With the Olympics drawing to a close, many athletes will begin to turn their attention to a crucial yet daunting question: what's next?
The Olympic Games are a unique event, with the potential for extreme highs and lows that accompany success, loss, injury, or regret. The experience of the games on athlete mental health goes far beyond the competition itself, though, with the weeks and months following the event crucial to athlete wellbeing.
It is critical to understand what can contribute to better or worse post-Olympic experiences for our athletes. In our recently published research, we set out to explore this question by interviewing 18 Australian athletes who had competed in the 2016 Rio Games.
Our goal was to explore what factors are most important to athlete wellbeing (and why), in addition to understanding the strategies athletes used to cope following their Olympic experiences.
The mental health of athletes has attracted increased attention, thanks to high-profile stars like Naomi Osaka and Simone Biles.
But even before the Tokyo Games, a 2019 statement from the International Olympic Committee highlighted that mental ill-health was common among elite athletes. It also emphasised how more needs to be done to improve the recognition and treatment of mental health issues, support athletes and reduce stigma around this topic. Several athletes described the importance of having a plan for what they would do next, saying this was absolutely crucial to their wellbeing. These plans varied from getting married or going on holiday to beginning a degree, a new job, or even a new athletic season.
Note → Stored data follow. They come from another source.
Lemma reader_finished_run r w d : reader_finished (idle r w d) = (idle r w d, Ok (sr_finished r)).
Proof. unfold reader_finished. run. assert (dp_reader (idle r w d) = Some r) as -> by (by destruct d). by run. Qed.

Lemma finished_bind {B} (k : bool → M (StreamOp * D) (Stop DispatchError) B) op r w d :
  (on_dispatcher reader_finished ≫= k) (op, idle r w d) = k (sr_finished r) (op, idle r w d).
Proof. unfold mbind, M_bind, on_dispatcher, zoom. cbn [fst snd]. by rewrite reader_finished_run. Qed.

Lemma stream_bind {A B} (m : W (StreamReader I * WindowSource) A)
    (k : result WiseError A → M (StreamOp * D) (Stop DispatchError) B) op r w d r' w' res :
  m (r, w) = ((r', w'), res) →
  (on_dispatcher (with_stream m) ≫= k) (op, idle r w d) =
  match res with
  | Ok a => k (Ok a) (op, idle r' w' d)
  | Err (Fail e) => k (Err e) (op, idle r' w' d)
  | Err Panic => ((op, idle r' w' d), Err Panic)
  | Err OutOfFuel => ((op, idle r' w' d), Err OutOfFuel)
  end.
Proof.
  intros E. unfold mbind, M_bind, on_dispatcher, zoom. cbn [fst snd]. rewrite with_stream_run, E.
  destruct res as [a|[e| |]]; done.
Qed.

(** A call that stops at a read is called again once it is answered. *)
Lemma stream_miss emitted r w d out r1 w1 w' :
  dp_armed d = None → served source w1 = Some w' →
  stream_call emitted r w d = on_dispatcher arm_window (operation_at emitted, idle r1 w1 d) →
  loop_turn source (streaming emitted r w d, out) = inl (streaming emitted r1 w' d, out).
Proof.
  intros Harm Hs E. destruct (served_pending source w1 w' Hs) as [pending Ep].
  rewrite streaming_turn, E. unfold on_dispatcher, zoom. cbn [fst snd].
  assert (with_window w1 (idle r1 w1 d) = idle r1 w1 d) as <- by (by destruct d). rewrite (arm_run w1 pending _ Ep).
  assert (streaming emitted r1 w' d = with_window w' (streaming emitted r1 w1 d)) as -> by (by destruct d).
  rewrite <-(read_served source w1 pending w' (streaming emitted r1 w1 d) out); [|by destruct d|by destruct d|done..].
  f_equal. f_equal. by destruct d.
Qed.

(** The checks behind a stream that has emitted so much. *)
Definition stream_confirmed (metrics : StreamMetrics) (emitted : N) : bool :=
  is_match (sm_checksum metrics) && ((declared =? 0) || (declared =? sm_computed_crc32 metrics)) &&
  (sm_inflated_len metrics =? size) && (emitted =? size).

Lemma call_finish emitted r w d r1 w1 res :
  sr_finished r = true → stream_finish (r, w) = ((r1, w1), res) →
  stream_call emitted r w d =
  match res with
  | Ok metrics =>
      if stream_confirmed metrics emitted
      then ((so_put_flags true true (operation_at emitted), idle r1 w1 d), Ok EM_Complete)
      else ((operation_at emitted, idle r1 w1 d), Err (Fail DE_Failed))
  | Err (Fail WE_SourceFailed) => on_dispatcher arm_window (operation_at emitted, idle r1 w1 d)
  | Err (Fail _) => ((operation_at emitted, idle r1 w1 d), Err (Fail DE_Failed))
  | Err Panic => ((operation_at emitted, idle r1 w1 d), Err Panic)
  | Err OutOfFuel => ((operation_at emitted, idle r1 w1 d), Err OutOfFuel)
  end.
Proof.
  intros Hf E. unfold stream_call, inflate_step_of. rewrite finished_bind, Hf. unfold conclude_stream.
  rewrite (stream_bind _ _ _ _ _ _ _ _ _ E). destruct res as [m|[e| |]]; [|by destruct e|done..].
  run. unfold stream_confirmed. change (so_emitted (operation_at emitted, idle r1 w1 d).1) with emitted.
  destruct (is_match _), (declared =? 0), (declared =? _), (sm_inflated_len m =? size), (emitted =? size); done.
Qed.

Definition put_chunk (l : list byte) (d : D) : D := set_chunk (splice 0 l (dp_chunk d)) d.

Lemma call_read emitted r w d r1 w1 res :
  sr_finished r = false → len (dp_chunk d) = CHUNK_BYTES →
  stream_read CHUNK_BYTES (r, w) = ((r1, w1), res) →
  stream_call emitted r w d =
  match res with
  | Ok l =>
      if len l =? 0 then
        if sr_finished r1 then stream_call emitted r1 w1 d
        else ((operation_at emitted, idle r1 w1 d), Err (Fail DE_Failed))
      else
        let emitted' := saturating_add 64 emitted (len l) in
        ((operation_at emitted', idle r1 w1 (put_chunk l d)),
         if size <? emitted' then Err (Fail DE_Failed) else Ok (EM_Chunk (len l)))
  | Err (Fail WE_SourceFailed) => on_dispatcher arm_window (operation_at emitted, idle r1 w1 d)
  | Err (Fail _) => ((operation_at emitted, idle r1 w1 d), Err (Fail DE_Failed))
  | Err Panic => ((operation_at emitted, idle r1 w1 d), Err Panic)
  | Err OutOfFuel => ((operation_at emitted, idle r1 w1 d), Err OutOfFuel)
  end.
Proof.
  intros Hf Hc E. unfold stream_call at 1, inflate_step_of. rewrite finished_bind, Hf. run. cbn [snd].
  assert (len (dp_chunk (idle r w d)) = CHUNK_BYTES) as -> by (by destruct d).
  rewrite (stream_bind _ _ _ _ _ _ _ _ _ E). destruct res as [l|[e| |]]; [|by destruct e|done..].
  destruct (len l =? 0).
  - rewrite finished_bind. destruct (sr_finished r1) eqn:Hf1; [|done]. cbn [negb].
    unfold stream_call, inflate_step_of. by rewrite finished_bind, Hf1.
  - cbv zeta. unfold mbind at 1, M_bind at 1, on_dispatcher, zoom, modify. cbn [fst snd].
    assert (set_chunk (splice 0 l (dp_chunk (idle r1 w1 d))) (idle r1 w1 d) = idle r1 w1 (put_chunk l d)) as -> by (by destruct d).
    unfold mbind at 1, M_bind at 1, on_operation, modify. cbn [fst snd]. run.
    change (so_emitted (so_put_emitted (saturating_add 64 (so_emitted (operation_at emitted)) (len l)) (operation_at emitted),
      idle r1 w1 (put_chunk l d)).1) with (saturating_add 64 emitted (len l)).
    by destruct (size <? _).
Qed.

(** *** The turns of a stream *)

Lemma put_chunk_length l d : len l ≤ len (dp_chunk d) → len (dp_chunk (put_chunk l d)) = len (dp_chunk d).
Proof.
  clear. intros Hl. destruct d. cbn in *. unfold len in *. rewrite length_splice; [done|]. unfold len. lia.
Qed.

Lemma emit_chunk emitted r w l d out :
  len l ≤ len (dp_chunk d) →
  emit source (EM_Chunk (len l)) (streaming emitted r w (put_chunk l d), out) =
  inl (streaming emitted r w (put_chunk l d), out ++ [DA_DataChunk l]).
Proof.
  intros Hl. unfold emit, action_of. cbn [fst snd]. run.
  assert (dp_chunk (streaming emitted r w (put_chunk l d)) = splice 0 l (dp_chunk d)) as Ec by (by destruct d).
  rewrite Ec. assert (len (splice 0 l (dp_chunk d)) = len (dp_chunk d)) as ->.
  { unfold len. rewrite length_splice; [done|]. unfold len in *. lia. }
  rewrite (proj2 (N.ltb_ge _ _)) by done. unfold mret, M_ret, respond. cbn [fst snd].
  unfold splice. change (take (N.to_nat 0) (dp_chunk d)) with (@nil byte). cbn [app].
  by rewrite len_to_nat, take_app_length.
Qed.

(** The end of a stream, over the calls the window takes for it. *)
Lemma finish_leads emitted r w d out :
  driving_at source limits start r → sr_finished r = true → movable w → dp_armed d = None →
  (∀ e, (stream_finish (r, tt)).2 = Err e → False) →
  ∃ w1, movable w1 ∧ leads (streaming emitted r w d, out)
    match (stream_finish (r, tt)).2 with
    | Ok metrics =>
        if stream_confirmed metrics emitted
        then inr ((set_active (AC_Stream (so_put_flags true true (operation_at emitted))) (idle r w1 d), out), Ok tt)
        else inr ((streaming emitted r w1 d, out), Err (Fail DE_Failed))
    | Err e => inr ((streaming emitted r w1 d, out), Err (Fail DE_Failed))
    end.
Proof.
  intros Hr Hf Hw Harm Hok.
  assert (Hdone : ∀ w1, stream_finish (r, w1) = ((r, w1), (stream_finish (r, tt)).2) →
    loop_turn source (streaming emitted r w1 d, out) =
    match (stream_finish (r, tt)).2 with
    | Ok metrics =>
        if stream_confirmed metrics emitted
        then inr ((set_active (AC_Stream (so_put_flags true true (operation_at emitted))) (idle r w1 d), out), Ok tt)
        else inr ((streaming emitted r w1 d, out), Err (Fail DE_Failed))
    | Err e => inr ((streaming emitted r w1 d, out), Err (Fail DE_Failed))
    end).
  { intros w1 E. rewrite streaming_turn, (call_finish _ _ _ _ _ _ _ Hf E).
    destruct (stream_finish (r, tt)).2 as [m|e]; [|by destruct (Hok e)].
    destruct (stream_confirmed m emitted); [done|]. by destruct d. }
  assert (Hchunk' : wise_chunk_bytes limits ≤ capacity) by lia.
  assert (H4 : 4 ≤ capacity) by (unfold CHUNK_BYTES in Hcapacity; lia).
  destruct (stream_finish_mimics source limits capacity Hsource Hchunk' H4 start r w Hr Hf Hw)
    as [(res & E & Em)|(E & Ho & _)].
  { exists w. split; [done|]. apply leads_to, Hdone. by rewrite Em. }
  destruct (miss_served source capacity w _ Hw Ho) as (w' & Es & Hw' & Hpk). exists w'. split; [done|].
  eapply leads_via.
  - eapply (stream_miss emitted r w d out r _ w'); [done|exact Es|]. by rewrite (call_finish _ _ _ _ _ _ _ Hf E).
  - apply leads_to, Hdone.
    destruct (stream_finish_mimics source limits capacity Hsource Hchunk' H4 start r w' Hr Hf Hw')
      as [(res & E' & Em)|(_ & _ & [])]; [by rewrite Em|done].
Qed.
Conversely, when athletes did not have clear plans — like being uncertain about whether to retire or continue competing — difficulties emerged. One athlete said, When you get home it's really lonely […] It's quite depressing, and it is a little bit overwhelming, starting from square one again. Another telling quote came from an athlete who described how some fellow Olympians would "really, really struggle" after the games.
They've come back from the Olympics and they haven't had anything to do. So, they haven't had university, they haven't had work, they haven't had a family, they haven't had community engagement, they haven't had a plan.
The athletes also shared with us that support from family, friends, coaches, and their sporting organisations significantly enhanced their wellbeing.
Some said when this support dropped off, it made the transition back to normality far harder.